I’d rather watch TV, play Parcheesi, play my mandolin, bowl, go to a movie, sleep, blog, surf the ‘net, work on my next book, fish, visit with my wife and kids, practice shooting, work on new recipes, or even go to work.


I want the health benefits of exercise.

Loren Cordain, a godfather of the modern paleo diet movement, characterizes the physical activity pattern of hunter-gatherers thusly: “periods of intense exertion generally alternated with days of rest and relaxation.”  Nevertheless, “the amount of physical activity performed by an average hunter-gatherer would have been about four times greater that that of a sedentary office worker….”

Eaton and Eaton suggest than ancient hunter-gatherers burned 490 calories a day in physical activity, which would require about an hour of modern exercise.

For much of this year I’ve been experimenting with various exercise programs that may yield the health benefits with minimal time commitment.  Like 60 minutes a week.  Not the 150 minutes recommended by some public health authorities.  In case you’re interested, here are some links that outline the programs:

If you’re tempted to try any of these programs, get your personal physician’s blessing first.  I’d love to hear about your experience with them.

Steve Parker, M.D.

PS: Cordain quotes are from The Paleo Diet (2002).

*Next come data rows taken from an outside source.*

(* ===== verification/Sh.v ===== *)
(** * user/sh.c: the shell's parser (the code)

    The line is the list of the bytes before its NUL; pointers into it are
    positions, and [es] is its end.  A parser takes the position [*ps] and
    returns the new one.  panic() of the shell, which exits, is [PPanic].
    malloc() is taken to succeed in the constructors.

    parseexec() fills the arguments of its [execcmd] while parseredirs() wraps
    it: the commands parseredirs() makes are returned as the list of
    redirections, which [wrap] puts around the finished command. *)

From stdpp Require Import base strings numbers list.
From coqutil Require Import Byte.
From S2P Require Import Prelude Ring Sysfile.

Definition MAXARGS : nat := 10.

(** A counted string: its start and its end. *)
Definition span : Type := nat * nat.

Record redir := Redir { r_file : span; r_mode : Z; r_fd : Z }.

Inductive cmd :=
| EXEC (argv : list span)
| REDIR (c : cmd) (r : redir)
| PIPE (left right : cmd)
| LIST (left right : cmd)
| BACK (c : cmd).

(** The constructors; the execcmd is given its arguments. *)
Definition execcmd (argv : list span) : cmd := EXEC argv.
Definition redircmd (subcmd : cmd) (file : span) (mode fd : Z) : cmd := REDIR subcmd (Redir file mode fd).
Definition pipecmd (left right : cmd) : cmd := PIPE left right.
Definition listcmd (left right : cmd) : cmd := LIST left right.
Definition backcmd (subcmd : cmd) : cmd := BACK subcmd.

Inductive presult (A : Type) := POk (a : A) (s : nat) | PPanic (msg : string) | PFuel.
Arguments POk {A} a s.
Arguments PPanic {A} msg.
Arguments PFuel {A}.

Definition pbind {A B} (m : presult A) (k : A → nat → presult B) : presult B :=
  match m with POk a s => k a s | PPanic msg => PPanic msg | PFuel => PFuel end.

Definition whitespace : list byte := [Byte.x20; Byte.x09; Byte.x0d; Byte.x0a; Byte.x0b].
Definition symbols : list byte := [Byte.x3c; Byte.x7c; Byte.x3e; Byte.x26; Byte.x3b; Byte.x28; Byte.x29].
Definition c_bar : byte := Byte.x7c.
Definition c_open : byte := Byte.x28.
Definition c_close : byte := Byte.x29.
Definition c_semi : byte := Byte.x3b.
Definition c_amp : byte := Byte.x26.
Definition c_lt : byte := Byte.x3c.
Definition c_gt : byte := Byte.x3e.
Definition c_plus : byte := Byte.x2b.
Definition c_a : byte := Byte.x61.

Definition ceq (a b : byte) : bool := byte.unsigned a =? byte.unsigned b.
(** strchr(l, c) is not null. *)
Definition inset (l : list byte) (c : byte) : bool := existsb (ceq c) l.

Section parser.
Context (b : list byte).
Notation es := (length b).

(** [*s]; the NUL is at [es]. *)
Definition deref (s : nat) : byte := default Byte.x00 (b !! s).

(** [while(s < es && f( *s)) s++], with [k] characters to the end. *)
Fixpoint skip_while (f : byte → bool) (k s : nat) : nat :=
  match k with
  | O => s
  | S k => if f (deref s) then skip_while f k (S s) else s
  end.
Definition skip (f : byte → bool) (s : nat) : nat := skip_while f (es - s) s.
Definition skip_ws : nat → nat := skip (inset whitespace).
Definition word_char (c : byte) : bool := negb (inset whitespace c) && negb (inset symbols c).

(** The token, its span and the position after it. *)
Definition gettoken (s : nat) : byte * span * nat :=
  let q := skip_ws s in
  let c := deref q in
  let '(ret, eq) :=
    if ceq c Byte.x00 then (c, q)
    else if ceq c c_bar || ceq c c_open || ceq c c_close || ceq c c_semi || ceq c c_amp || ceq c c_lt then (c, S q)
    else if ceq c c_gt then
      if ceq (deref (S q)) c_gt then (c_plus, S (S q)) else (c, S q)
    else (c_a, skip word_char q) in
  (ret, (q, eq), skip_ws eq).

Definition peek (s : nat) (toks : list byte) : bool * nat :=
  let s := skip_ws s in
  (negb (ceq (deref s) Byte.x00) && inset toks (deref s), s).

(** The loop of parseredirs(): the redirections in the order of the text.
    Every turn consumes a character, so the rest of the line is enough fuel. *)
Fixpoint redirs_loop (k s : nat) : presult (list redir) :=
  let '(more, s) := peek s [c_lt; c_gt] in
  if more : bool then
    match k with
    | O => PFuel
    | S k =>
      let '(tok, _, s) := gettoken s in
      let '(t, f, s) := gettoken s in
      if negb (ceq t c_a) then PPanic "missing file for redirection" else
      let r := if ceq tok c_lt then Redir f O_RDONLY 0
               else if ceq tok c_gt then Redir f (Z.lor (Z.lor O_WRONLY O_CREATE) O_TRUNC) 1
               else Redir f (Z.lor O_WRONLY O_CREATE) 1 in
      pbind (redirs_loop k s) (λ l s, POk (r :: l) s)
    end
  else POk [] s.
Definition parseredirs (s : nat) : presult (list redir) := redirs_loop (es - s) s.
Definition wrap (c : cmd) (l : list redir) : cmd := foldl (λ c r, redircmd c (r_file r) (r_mode r) (r_fd r)) c l.

(** The loop of parseexec(): the remaining arguments, [argc] have been read,
    and the redirections. *)
Fixpoint args_loop (k argc s : nat) : presult (list span * list redir) :=
  let '(stop, s) := peek s [c_bar; c_close; c_amp; c_semi] in
  if stop : bool then POk ([], []) s else
  let '(tok, q, s) := gettoken s in
  if ceq tok Byte.x00 then POk ([], []) s else
  match k with
  | O => PFuel
  | S k =>
    if negb (ceq tok c_a) then PPanic "syntax" else
    if (MAXARGS <=? S argc)%nat then PPanic "too many args" else
    pbind (parseredirs s) (λ rs s,
    pbind (args_loop k (S argc) s) (λ l s, POk (q :: fst l, rs ++ snd l) s))
  end.

(** The loop of parseline(): how many "&" follow. *)
Fixpoint back_loop (k : nat) (c : cmd) (s : nat) : presult cmd :=
  let '(more, s) := peek s [c_amp] in
  if more : bool then
    match k with
    | O => PFuel
    | S k => let '(_, _, s) := gettoken s in back_loop k (backcmd c) s
    end
  else POk c s.

Fixpoint parseline (n s : nat) {struct n} : presult cmd :=
  match n with
  | O => PFuel
  | S n =>
    pbind (parsepipe n s) (λ c s,
    pbind (back_loop (es - s) c s) (λ c s,
    let '(more, s) := peek s [c_semi] in
    if more : bool then
      let '(_, _, s) := gettoken s in
      pbind (parseline n s) (λ r s, POk (listcmd c r) s)
    else POk c s))
  end
with parsepipe (n s : nat) {struct n} : presult cmd :=
  match n with
  | O => PFuel
  | S n =>
    pbind (parseexec n s) (λ c s,
    let '(more, s) := peek s [c_bar] in
    if more : bool then
      let '(_, _, s) := gettoken s in
      pbind (parsepipe n s) (λ r s, POk (pipecmd c r) s)
    else POk c s)
  end
with parseexec (n s : nat) {struct n} : presult cmd :=
  match n with
  | O => PFuel
  | S n =>
    let '(block, s) := peek s [c_open] in
    if block : bool then parseblock n s else
    pbind (parseredirs s) (λ rs s,
    pbind (args_loop (es - s) 0 s) (λ l s, POk (wrap (execcmd (fst l)) (rs ++ snd l)) s))
  end
with parseblock (n s : nat) {struct n} : presult cmd :=
  match n with
  | O => PFuel
  | S n =>
    let '(o, s) := peek s [c_open] in
    if negb o then PPanic "parseblock" else
    let '(_, _, s) := gettoken s in
    pbind (parseline n s) (λ c s,
    let '(cl, s) := peek s [c_close] in
    if negb cl then PPanic "syntax - missing )" else
    let '(_, _, s) := gettoken s in
    pbind (parseredirs s) (λ rs s, POk (wrap c rs) s))
  end.

(** Each character is inside at most four nested calls of the parser. *)
Definition parse_fuel : nat := 4 * es + 4.

(** nulterminate(): the line with a NUL at the end of every counted string. *)
Definition nul_at (buf : list byte) (sp : span) : list byte := <[snd sp := Byte.x00]> buf.
Fixpoint nulterminate (c : cmd) (buf : list byte) : list byte :=
  match c with
  | EXEC argv => foldl nul_at buf argv
  | REDIR c r => nul_at (nulterminate c buf) (r_file r)
  | PIPE l r | LIST l r => nulterminate r (nulterminate l buf)
  | BACK c => nulterminate c buf
  end.

(** parsecmd(): the command and the buffer, whose last byte is the NUL. *)
Definition parsecmd : presult (cmd * list byte) :=
  pbind (parseline parse_fuel 0) (λ c s,
  let '(_, s) := peek s [] in
  if (s =? es)%nat then POk (c, nulterminate c (b ++ [Byte.x00])) s else PPanic "syntax").
End parser.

3 responses to “Git’R Done: Efficient Exercise For Those Who Don’t Enjoy It

  1. There are now a bunch of stusies showing a tremendous time advantage for HIIT. If someone has seen one that doesn’t show at least a 4:1 time difference for the same effect, please post the reference here.

    That said, I could never force myself to do 30 minutes of steady-state stationary bike or treadmill, but I rather enjoy my 12-minute sessions of intervals. I also rather enjoy lifting weights! So, I can finally tell my doctor that I get even more exercise than he recommends, and that I enjoy it!

  2. Why do you hate to exercise? Moving feels good.

  3. I think that h-g “days of rest & relaxation” probably looked a lot different than ours. Fewer chairs, to start with. Resting by alternately lounging on the ground, in trees, on rocks, etc. and wandering around chatting with people is very, very different, biomechanically, than resting on a couch or a chair. Simply ceasing to SIT so much is probably going to be a better health win than packing a large amount of exercise into a short time every other day.